Другой вариант — закупать углеродные кредиты CORSIA на спотовых рынках, но это риск: ожидается колоссальный дефицит, спрос может превысить предложение в 9–10 раз, а цены углеродных кредитов взлетят от нынешних $20 до $96,5, по моделям Bloomberg.
Есть и обратная сторона: рынок CORSIA-офсетов к 2030 году будет исчисляться миллиардами долларов. Для России это шанс — при условии доработки стандартов и признания РУЕ. Хотя гипотетически и глобальные углеродные реестры могут прийти в Россию для регистрации проектов высокого качества.
Риск №3: остатья за пределами углеродных рынков по Парижскому соглашению. Помимо трансграничных механизмов и отраслевых систем, все большую роль начинает играть статья 6 Парижского соглашения.
Статья 6.2 — это сделки «правительство с правительством»: страны напрямую засчитывают друг другу сокращения выбросов. Таких соглашений уже больше сотни: ЕС, например, планирует закупить до 460 млн т CO₂ к 2040-му. Китай ждет дефицита в 300 млн т CO₂ ежегодно к 2030-му. Китайским компаниям точно понадобятся международные углеродные кредиты — и это выглядит как окно возможностей для российского бизнеса.

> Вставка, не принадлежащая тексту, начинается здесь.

(* ===== verification/VitalsTime.v ===== *)
(** The measured time base: from the time stamps of the SENS samples to the
    sampling rate every estimator of the window uses. *)
From S2P Require Import Prelude Config Dsp Ring ISort Peak Fft Corr Adapt Fuse Change Decimal Telemetry Vitals VitalsInv.

(** * Vocabulary of the specifications *)

(** The time stamps of samples at the given intervals after [t]; the
    microsecond counter wraps at 32 bits. *)
Fixpoint stamps (t : Z) (ds : list Z) : list Z :=
  match ds with [] => [] | d :: ds => u32 (t + d) :: stamps (u32 (t + d)) ds end.

Definition ts_feed (ts : list Z) (s : ts_st) : ts_st := fold_left (fun s t => ts_note t s) ts s.

(** An interval the code counts: a quarter to four times the nominal one. *)
Definition interval_ok (d : Z) : Prop := 10000 <= d <= 160000.

#[export] Instance interval_ok_dec d : Decision (interval_ok d).
Proof. unfold interval_ok. apply _. Defined.

(** The total and the total deviation from the nominal interval. *)
Definition jitter_sum (ds : list Z) : Z := sumZ ((fun d => Z.abs (d - nominal_us)) <$> ds).

(** Percent of deviation of [x] from the nominal interval. *)
Definition nominal_err (x : Z) : Z := Z.abs (x - nominal_us) * 100 / nominal_us.

(** * Accumulation *)
Lemma interval_sums ds :
  Forall interval_ok ds ->
  10000 * alen ds <= sumZ ds <= 160000 * alen ds /\ 0 <= jitter_sum ds <= 120000 * alen ds.
Proof.
  unfold jitter_sum, interval_ok, nominal_us, VITALS_FS_HZ, alen.
  induction 1 as [| d ds Hd Hds IH]; [vm_compute; split; split; discriminate |].
  rewrite sumZ_fmap_cons. change (sumZ (d :: ds)) with (d + sumZ ds). cbn [length]. 
  change (1000000 / 25) with 40000 in *. lia.
Qed.

Lemma ts_feed_eq ds t s :
  Forall interval_ok ds -> is_u32 t -> ts_prev_valid s = true -> ts_prev_us s = t ->
  Forall (fun x => x <> 0) (stamps t ds) -> 0 <= ts_n s -> ts_n s + alen ds <= 255 ->
  0 <= ts_sum_us s <= 160000 * ts_n s -> 0 <= ts_jit_sum_us s <= 120000 * ts_n s ->
  let r := ts_feed (stamps t ds) s in
  ts_n r = ts_n s + alen ds /\ ts_sum_us r = ts_sum_us s + sumZ ds /\
  ts_jit_sum_us r = ts_jit_sum_us s + jitter_sum ds.
Proof.
  intros Hds. revert t s. induction Hds as [| d ds Hd Hds IH]; intros t s Ht Hv Hp Hz Hn Hl Hs Hj; cbv zeta.
  { change (alen []) with 0. change (sumZ []) with 0. change (jitter_sum []) with 0. cbn. lia. }
  cbn [stamps] in *. inversion Hz as [| ? ? Hz1 Hz2]; subst. cbn [ts_feed fold_left].
  change (fold_left _ ?l ?x) with (ts_feed l x).
  assert (alen (d :: ds) = 1 + alen ds) as El by (unfold alen; cbn [length]; lia).
  pose proof (alen_nonneg ds). unfold interval_ok in Hd.
  assert (ts_note (u32 (ts_prev_us s + d)) s = s <| ts_sum_us := ts_sum_us s + d |>
    <| ts_jit_sum_us := ts_jit_sum_us s + Z.abs (d - nominal_us) |> <| ts_n := ts_n s + 1 |>
    <| ts_prev_us := u32 (ts_prev_us s + d) |> <| ts_prev_valid := true |>) as ->.
  { unfold ts_note. rewrite (proj2 (Z.eqb_neq _ 0)) by done. rewrite Hv. cbv zeta.
    assert (u32 (u32 (ts_prev_us s + d) - ts_prev_us s) = d) as ->.
    { unfold u32. rewrite Zminus_mod_idemp_l. replace (_ + d - _) with d by lia. apply Z.mod_small. lia. }
    change nominal_us with 40000. change (40000 / 4) with 10000. change (40000 * 4) with 160000.
    rewrite (proj2 (Z.leb_le 10000 d)), (proj2 (Z.leb_le d 160000)) by lia. cbn [andb].
    assert ((if 40000 <? d then u32 (d - 40000) else u32 (40000 - d)) = Z.abs (d - 40000)) as ->
      by (zcase; rewrite u32_small by rlia; lia).
    cbn [field_set ts_sum_us ts_jit_sum_us ts_n].
    rewrite (u32_small (ts_sum_us s + d)), (u32_small (ts_jit_sum_us s + _)) by rlia.
    rewrite (proj2 (Z.ltb_lt (ts_n s) 65535)), u16_small by rlia. done. }
  match goal with |- context [ts_feed _ ?s1] => specialize (IH _ s1 (u32_range (ts_prev_us s + d))) end.
  destruct IH as (E1 & E2 & E3); cbn [field_set ts_n ts_sum_us ts_jit_sum_us ts_prev_us ts_prev_valid] in *;
    try done; try lia.
  { change nominal_us with 40000. lia. }
  rewrite E1, E2, E3, El. unfold jitter_sum. rewrite sumZ_fmap_cons.
  change (sumZ (d :: ds)) with (d + sumZ ds). lia.
Qed.

(** [C35] The sampling rate is measured, not assumed.  From 12 to 25
    consecutive intervals of 10 to 160 ms, with the 32-bit microsecond counter
    wrapping anywhere among them, give exactly: the rate of their
    mean interval (rounded down, in Q8 and in hundredths of a Hz), a
    sound time base when the mean is within the tolerance of the nominal
    interval and the mean deviation from it within the jitter limit, and cleared
    sums for the next window. *)
Theorem timebase_measured `{HelmetConfig} v t ds :
  ENABLE_VITALS_TIMESTAMP = true -> is_u32 t -> ts_prev_valid (v_ts v) = true -> ts_prev_us (v_ts v) = t ->
  ts_n (v_ts v) = 0 -> ts_sum_us (v_ts v) = 0 -> ts_jit_sum_us (v_ts v) = 0 ->
  12 <= alen ds <= 25 -> Forall interval_ok ds -> Forall (fun x => x <> 0) (stamps t ds) ->
  let v' := shUpdateTimebase (v <| v_ts ::= ts_feed (stamps t ds) |>) in
  let mean := sumZ ds / alen ds in
  let jitter := jitter_sum ds / alen ds * 100 / mean in
  fs_q8 (v_ts v') = 256000000 / mean /\ 1600 <= fs_q8 (v_ts v') <= 25600 /\
  st_fs_x100 (v_st v') = 100000000 / mean /\
  st_fs_jitter_pct (v_st v') = Z.min 255 jitter /\
  (timebase_ok (v_ts v') = true <-> nominal_err mean <= VITALS_FS_TOL_PCT /\ jitter <= VITALS_JITTER_PCT) /\
  ts_n (v_ts v') = 0 /\ ts_sum_us (v_ts v') = 0 /\ ts_jit_sum_us (v_ts v') = 0.
Proof.
  intros Hen Ht Hv Hp Hn Hs Hj Hlen Hds Hz v' mean jitter.
  destruct (interval_sums ds Hds) as [Hsum Hjit].
  destruct (ts_feed_eq ds t (v_ts v) Hds Ht Hv Hp Hz) as (E1 & E2 & E3); [lia.. |].
  rewrite Hn in E1. rewrite Hs in E2. rewrite Hj in E3. rewrite Z.add_0_l in E1, E2, E3.
  assert (10000 <= mean <= 160000) as Hm
    by (unfold mean; split; [apply Z.div_le_lower_bound | apply Z.div_le_upper_bound]; lia).
  assert (0 <= jitter_sum ds / alen ds <= 120000) as Hjm
    by (split; [apply Z.div_pos | apply Z.div_le_upper_bound]; lia).
  assert (0 <= jitter) as Hj0 by (unfold jitter; apply Z.div_pos; lia).
  assert (1600 <= 256000000 / mean <= 25600) as Hq
    by (split; [apply Z.div_le_lower_bound | apply Z.div_le_upper_bound]; lia).
  assert (0 <= 100000000 / mean <= 10000) as Hx
    by (split; [apply Z.div_pos | apply Z.div_le_upper_bound]; lia).
  unfold v'. change (v <| v_ts ::= ts_feed (stamps t ds) |>) with (v <| v_ts := ts_feed (stamps t ds) (v_ts v) |>).
  set (s := ts_feed _ _) in *. clearbody s.
  unfold shUpdateTimebase. rewrite Hen. change (v_ts (v <| v_ts := s |>)) with s. rewrite E1, E2, E3. change (MOTION_WIN / 2) with 12.
  rewrite (proj2 (Z.leb_le 12 _)) by lia. fold mean. rewrite (proj2 (Z.eqb_neq mean 0)) by lia.
  change (1000000 * 256) with 256000000. change (100 * 1000000) with 100000000.
  rewrite (u32_small (jitter_sum ds / alen ds * 100)) by rlia. fold jitter.
  assert ((if nominal_us <? mean then u32 ((mean - nominal_us) * 100) / nominal_us
    else u32 ((nominal_us - mean) * 100) / nominal_us) = nominal_err mean) as ->.
  { unfold nominal_err. change nominal_us with 40000. zcase; rewrite u32_small by rlia; do 2 f_equal; lia. }
  assert (u8 (if 255 <? jitter then 255 else jitter) = Z.min 255 jitter) as ->
    by (zcase; rewrite u8_small by rlia; lia).
  assert (sat16 (100000000 / mean) = 100000000 / mean) as ->
    by (unfold sat16; rewrite (proj2 (Z.ltb_ge 65535 _)), u16_small by rlia; done).
  assert (sat16 (256000000 / mean) = 256000000 / mean) as ->
    by (unfold sat16; rewrite (proj2 (Z.ltb_ge 65535 _)), u16_small by rlia; done).
  cbn. split; [done |]. split; [done |]. split; [done |]. split; [done |]. split; [| done].
  unfold VITALS_JITTER_PCT. rewrite andb_true_iff, !Z.leb_le. lia.
Qed.

Lemma timebase_measured_witness :
  let ds := replicate 20 50000 in
  let v := (vitals_start (H := shipped)) <| v_ts := mkts 4294500000 true 0 0 0 true 6400 |> in
  let v' := shUpdateTimebase (H := shipped) (v <| v_ts ::= ts_feed (stamps 4294500000 ds) |>) in
  let mean := sumZ ds / alen ds in
  let jitter := jitter_sum ds / alen ds * 100 / mean in
  (fs_q8 (v_ts v') = 256000000 / mean /\ 1600 <= fs_q8 (v_ts v') <= 25600 /\
  st_fs_x100 (v_st v') = 100000000 / mean /\
  st_fs_jitter_pct (v_st v') = Z.min 255 jitter /\
  (timebase_ok (v_ts v') = true <-> nominal_err mean <= VITALS_FS_TOL_PCT /\ jitter <= VITALS_JITTER_PCT) /\
  ts_n (v_ts v') = 0 /\ ts_sum_us (v_ts v') = 0 /\ ts_jit_sum_us (v_ts v') = 0) /\
  fs_q8 (v_ts v') = 5120.
Proof.
  intros ds v v' mean jitter. split; [| vm_compute; reflexivity].
  apply (@timebase_measured shipped v 4294500000 ds); try reflexivity; vdec.
Defined.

Статья 6.4 — это будущий глобальный рынок углерода под эгидой ООН, где смогут независимо работать и государства, и компании. Он находится в разработке, но должен стать единым мировым стандартом торговли углеродными кредитами.
Россия пока в стороне: в списке 113 стран, уже заявивших о готовности участвовать в механизме 6.4, ее нет. Это значит, что без шагов навстречу международным правилам есть нешуточный риск потерять доступ к крупнейшему сегменту углеродной экономики, «новому Шелковому пути». Основные внешние механизмы, стимулирующие углеродный рынок в России, вступят в действие с 2026 по 2030 год.
Спрос на качественные углеродные кредиты к 2030 году в мире будет исчисляться миллионами ежегодно, а инвесторы уже сейчас заключают долгосрочные соглашения для поставок офсетов на годы вперед. Большая их часть сосредоточена в сегменте высококачественных природно-климатических проектов. С января по июнь 2025 года компании законтрактовали поставки более 100 млн кредитов (офтейк), около 50% из которых — от природно-климатических проектов. И если с природно-географическими условиями России повезло (страна находится на первом месте по площади леса), то в части качества таких проектов есть куда стремиться. Нужны проекты, прошедшие верификацию на международном уровне, с высоким качеством методологий и прозрачностью данных. На их подготовку нужно не меньше 3–5 лет.
Если у России есть планы превратить свои природные активы в конкурентный товар — государству, инвесторам и бизнесу пора действовать сегодня. Цена упущенного времени будет только расти.
Мнение редакции может не совпадать с точкой зрения автора.